The situation in my view, is akin to a huge hole covered with some layers of straw. All we needed was an Addison to take the bold step of removing the straw, revealing the deep hole beneath and taking steps to fill it up.

Given the general architecture of our banking system, I dare say the banking crisis was inevitable. The existence of fictitious audit institutions prepared to falsify financial statements to give distressed banks clean bill of health regardless of the deplorable nature of their balance sheet gives credence to the inevitability of the crisis.

Similarly, the availability of a regulator who either condoned several banking malpractices or refused to diligently carry out its legally mandated obligation also meant the issue was a ticking time bomb, waiting to explode in our faces.

How about the good number of the so- called banking luminaries who slept on their jobs and refused to carry out the sacred mandate of protecting depositors’ funds? Given the depth of these anomalies, a crisis in Ghana’s financial sector was as certain as night follows day.

The consequence of the immediate closure of six banks has been just as expected. The central bank had assured us of the job security arrangement inherent in their liquidation decision. However, the practicality of the exercise reduced their assurance to a mere cliché.

The immediate casualties of the liquidation exercise were the employees of the affected banks. The huge job losses that accompanied the sudden closure of these banks is perhaps the greatest ‘crime’ of BoG since its establishment.

The framework of our family setting is one of interdependence. When you provide one Ghanaian a job, you have indirectly catered for the feeding expense, utility bills and clothing of several individuals within the extended family.

By deduction, a single job loss to a Ghanaian sparks a completely new circle of economic hardship and further exacerbate the economic plights of the numerous mouths who depend on the individual for their livelihood.

Another catastrophic creation of the recent banking liquidation has been the ripple effect the situation has had on existing ‘strong’ banks.

Depositors who are unable to access their funds with the ‘merged banks’ are compelled to fall on their deposits with existing ‘strong’ banks.

Aside the aforementioned, the most devastating outcome of BoG’s ‘hasty’ liquidation exercise has been the loss of public confidence and trust in banking institutions. Undeniably, the success of banking is premised on confidence.

When Customers take their deposits to banks, they expect the banks to protect their deposits in consonance with stipulated banking regulations. Anything short of this is unwarranted.
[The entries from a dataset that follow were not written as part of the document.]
Lemma dr_dict_lookup
    (decision_id authority_id : string) (deciders_id : list string)
    (act_type currency maximum_value beneficiary legal_basis decision_date
       previous_hash record_timestamp : string)
    (signatures : list string) :
  let dr :=
    dr_dict decision_id authority_id deciders_id act_type currency
      maximum_value beneficiary legal_basis decision_date previous_hash
      record_timestamp signatures in
  dr !! "record_type" = Some (VStr "DR")
  /\ dr !! "decision_id" = Some (VStr decision_id)
  /\ dr !! "revocation_id" = None
  /\ dr !! "target_decision_id" = None
  /\ dr !! "authority_id" = Some (VStr authority_id)
  /\ dr !! "previous_record_hash" = Some (VStr previous_hash)
  /\ dr !! "record_timestamp" = Some (VStr record_timestamp).
Proof. unfold dr_dict. repeat split; by simplify_map_eq. Qed.

(** A record that carries the link computed from the last record of the
    ledger, and whose indexed columns are strings or absent, is appended. *)
Lemma append_computed_link
    (r : record) (l : FidesLedger)
    (record_type authority_id record_timestamp : string)
    (decision_id revocation_id target_decision_id : option string) :
  r !! "previous_record_hash"
  = Some (VStr (compute_previous_hash authority_id record_timestamp
                  (_get_last_record l))) ->
  r !! "record_type" = Some (VStr record_type) ->
  r !! "authority_id" = Some (VStr authority_id) ->
  r !! "record_timestamp" = Some (VStr record_timestamp) ->
  r !! "decision_id" = VStr <$> decision_id ->
  r !! "revocation_id" = VStr <$> revocation_id ->
  r !! "target_decision_id" = VStr <$> target_decision_id ->
  exists row,
    append_record r l
    = (Ok (record_hash r), mk_ledger (records l ++ [row]) (payments l))
    /\ row_record_data row = r
    /\ row_record_type row = record_type
    /\ row_decision_id row = decision_id
    /\ row_target_decision_id row = target_decision_id.
Proof.
  intros Hprevious Htype Hauthority Htimestamp Hdecision Hrevocation Htarget.
  assert (check_chain r l = Ok tt) as Hcheck.
  { unfold check_chain.
    destruct (_get_last_record l) as [last_record|] eqn:Hlast.
    - destruct (_get_record_count l =? 0) eqn:Hcount.
      { apply record_count_zero, last_record_none in Hcount. congruence. }
      unfold verify_chain_link, dict_get. rewrite Hprevious. simpl.
      by rewrite bool_decide_eq_true_2.
    - apply last_record_none, record_count_zero in Hlast as ->.
      unfold verify_genesis, dict_get, dict_get_or.
      rewrite Hprevious, Hauthority, Htimestamp. simpl.
      by rewrite bool_decide_eq_true_2. }
  unfold append_record. rewrite Hcheck.
  unfold insert_record, dict_get_or, dict_get.
  rewrite Hprevious, Htype, Hauthority, Htimestamp, Hdecision, Hrevocation,
    Htarget.
  destruct decision_id, revocation_id, target_decision_id; simpl;
    eexists; repeat split; reflexivity.
Qed.

(** X10. [create_decision_record] has three outcomes.  When [validate_dr]
    raises, so does the factory; when it reports errors, the factory raises
    the [ValueError] that lists them; in both cases the ledger is left as it
    was.  When the record is valid it is always appended, as the first
    record of an empty ledger or linked to the last one: the append raises
    no chain error. *)
Theorem create_decision_record_outcome
    (fresh_uuid now authority_id : string) (deciders_id : list string)
    (act_type currency_code maximum_value beneficiary_id legal_basis
       decision_date : string)
    (signatures : list string) (given_id record_timestamp : option string)
    (ledger : FidesLedger) :
  let outcome :=
    create_decision_record fresh_uuid now authority_id deciders_id act_type
      currency_code maximum_value beneficiary_id legal_basis decision_date
      signatures given_id record_timestamp ledger in
  let timestamp := default now record_timestamp in
  let dr :=
    dr_dict (default fresh_uuid given_id) authority_id deciders_id act_type
      currency_code maximum_value beneficiary_id legal_basis decision_date
      (compute_previous_hash authority_id timestamp (_get_last_record ledger))
      timestamp signatures in
  match validate_dr dr with
  | Raise e => outcome = (Raise e, ledger)
  | Ok (false, errors) =>
      outcome
      = (Raise (ValueError ("Invalid Decision Record: " +:+ show_errors errors)),
         ledger)
  | Ok (true, _) =>
      exists ledger',
        outcome = (Ok dr, ledger')
        /\ get_all_records ledger' = get_all_records ledger ++ [dr]
        /\ payments ledger' = payments ledger
  end.
Proof.
  simpl. unfold create_decision_record. rewrite get_all_records_last.
  destruct (validate_dr _) as [[[] errors]|]; simpl; try done.
  match goal with |- context [append_record ?r ledger] => set (dr := r) end.
  destruct (dr_dict_lookup (default fresh_uuid given_id) authority_id
              deciders_id act_type currency_code maximum_value beneficiary_id
              legal_basis decision_date
              (compute_previous_hash authority_id (default now record_timestamp)
                 (_get_last_record ledger))
              (default now record_timestamp) signatures)
    as (Htype & Hdecision & Hrevocation & Htarget & Hauthority & Hprevious
        & Htimestamp).
  destruct (append_computed_link dr ledger _ _ _ (Some _) None None
              Hprevious Htype Hauthority Htimestamp Hdecision Hrevocation
              Htarget) as (row & -> & Hdata & _).
  eexists. split; [done|]. split; [|done].
  unfold get_all_records. simpl. by rewrite fmap_app, <- Hdata.
Qed.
The issue becomes more grievous when the narrative of the banking crisis is mirrored against the Banks and Specialized Deposit Taking Institutions Act, 2016 (ACT 930).

A thorough Perusal of these documents leaves the reader with just one conclusion: dereliction of duty by the Bank of Ghana. Simply put, who had the ultimate responsibility to see to the compliance of the law by the defunct banks?

The crisis of the Ghanaian banking sector, with its attendant woes cannot be swept under the carpet. It is a billion-dollar issue and worth the attention of government and stakeholders.

In my view, the one week (or two weeks) media lamentation that characterized the crisis and the current ad hoc reforms implemented by the bank of Ghana is not in any way commensurate with the magnitude of the problem.

The job losses, the fading banking confidence, the incompetence, ineptitude and sheer greediness of the so-called banking luminaries of the five liquidated banks, the heart-breaking panic withdrawals and the bank of Ghana’s own haphazard exercise of its legislative mandate cannot be dealt with in a wishy-washy manner. Amazingly, till date, no bank of Ghana official has been charged for any wrong doing or has resigned on moral grounds.

Given the enormity of the issue, it would be prudent if a well constituted body is established to comprehensively analyse the issues in line with the provisions of the relevant laws to unravel how and why we got to where we are.

I again submit that, the bank of Ghana must walk the talk by first demonstrating that they are up to the task. Professionals in the Bank of Ghana whose negligence led us to where we find ourselves now, must be dealt with to serve as a deterrent.